Best view from a restaurant of the city – Vista Grill Restaurant and Lounge

It overlooks Puerto Vallarta and Banderas Bay. The temperature controlled wine room is next to the bar. It was awarded a Five Star Diamond Award from the American Academy of Hospitality Sciences. Sit outside on the multi-level terraces for a perfect view of the sunset.

For more information, go to www.vistagrill.com.

Best in-town restaurant setting – Café des Artistes

located downtown with two separate restaurants. We ate in the canopied multi-level garden with vertical lighting reflecting from the trees above the tables. They have a comprehensive wine library. “It is an environment in which patrons are inspired by the relationship between architecture and landscape.”

For more information, go to www.cafedesartistes.com.

Most beautifully decorated restaurant – La Leche

The restaurant is visually amazing. Everything is white on white with milk cans for decoration.
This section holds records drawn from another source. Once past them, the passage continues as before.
(** X9: in a reachable store, the book that [add_book] announces is the
    book [find_book] returns for the announced id, with the trimmed title,
    author and genre and the copies that were read; and every book found
    before is found as before. *)
Theorem add_book_then_find w t a g c rest n w' id :
  reachable (storage w) ->
  stdin w = t :: a :: g :: c :: rest ->
  PyStr.parse_int c = Some n ->
  add_book w = (Ok (BookAdded id), w') ->
  find_book id w' =
    (Ok (Some (Book.mk id (PyStr.strip t) (PyStr.strip a) (PyStr.strip g) n)), w') /\
  (forall other book,
      find_book_in other (books (storage w)) = Some book ->
      find_book_in other (books (storage w')) = Some book).
Proof.
  intros Hreach Hin Hc H.
  destruct (add_book_added w t a g c rest n Hin Hc) as (w2 & Hrun & _ & Hs).
  rewrite Hrun in H. injection H as <- <-.
  destruct Hreach as (rs & Hsession).
  destruct (session_ids_in_order _ _ _ Hsession) as ((Hbelow & _) & _).
  unfold find_book, gets. rewrite Hs. cbn [books]. split.
  - rewrite find_book_in_snoc_new; [reflexivity | | reflexivity].
    eapply Forall_impl; [|exact Hbelow]. cbv beta. intros; lia.
  - intros other book. apply find_book_in_snoc.
Qed.

Lemma add_book_then_find_witness :
  let w := world_of loaned_library [" Emma"; "Austen "; "Novel"; "3"]
                    (Calendar.mkdate 2024 1 12) in
  let w' := snd (add_book w) in
  find_book 2 w' = (Ok (Some (Book.mk 2 "Emma" "Austen" "Novel" 3)), w') /\
  (forall other book,
      find_book_in other (books loaned_library) = Some book ->
      find_book_in other (books (storage w')) = Some book).
Proof.
  intros w w'.
  apply (add_book_then_find w " Emma" "Austen " "Novel" "3" [] 3 w' 2
           loaned_library_reachable); reflexivity.
Defined.
(** * aws-db-monitoring-automation: configuration validation, credential
      resolution, transformation and credential probing

    A shallow embedding of three Python scripts of the repository,

    - [scripts/lib/validation.py]      (module [Validation]),
    - [scripts/transform-config.py]    (module [Transform]),
    - [scripts/validate-credentials.py] (module [Probe]),

    over a small model of the Python values that [json.load] and
    [yaml.safe_load] produce.  Python exceptions are results of an error
    monad that keeps the state reached when the exception was raised;
    [print], the file system, the AWS clients and the database drivers are
    explicit state and explicit collaborators.

    Conventions of the model:
    - a string is the UTF-8 text of a Python [str]; what Python computes for
      characters outside ASCII (their upper case, whether they are decimal
      digits, how [repr] shows them) is taken from the runtime;
    - a dict is an association list in insertion order; lookups take the
      first binding of a key;
    - [except Exception] catches every exception of the model (the model has
      no [KeyboardInterrupt] or [SystemExit]). *)

From Stdlib Require Import ZArith QArith String Ascii List Bool Lia.
From Stdlib Require Import DecimalString Permutation.
From stdpp Require Import base gmap strings list.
The large tables in the middle of the restaurant are communal. Everyone sits together and shares. The bag on top of the plate? That is your bread and it is delicious! Each night the menu at La Leche changes based on the fresh ingredients the chef (Alfonso Cadena) receives from local vendors. The noise level is maddening with the non-padded and very high ceilings.

For more information, go to www.lalecherestaurant.com.

Best art collection and best musical trio – River Café

Live music and a natural environment. Infinity water fountain, tropical vegetation and art work by Oleo. And the food was great.

For more information, go to www.rivercafe.com.mx.

The best part of the trip was the reception accorded visitors. We were not treated as “gringos” but as friends. Tourism is the main industry and everyone we met treated us with respect. I can’t wait for another return visit.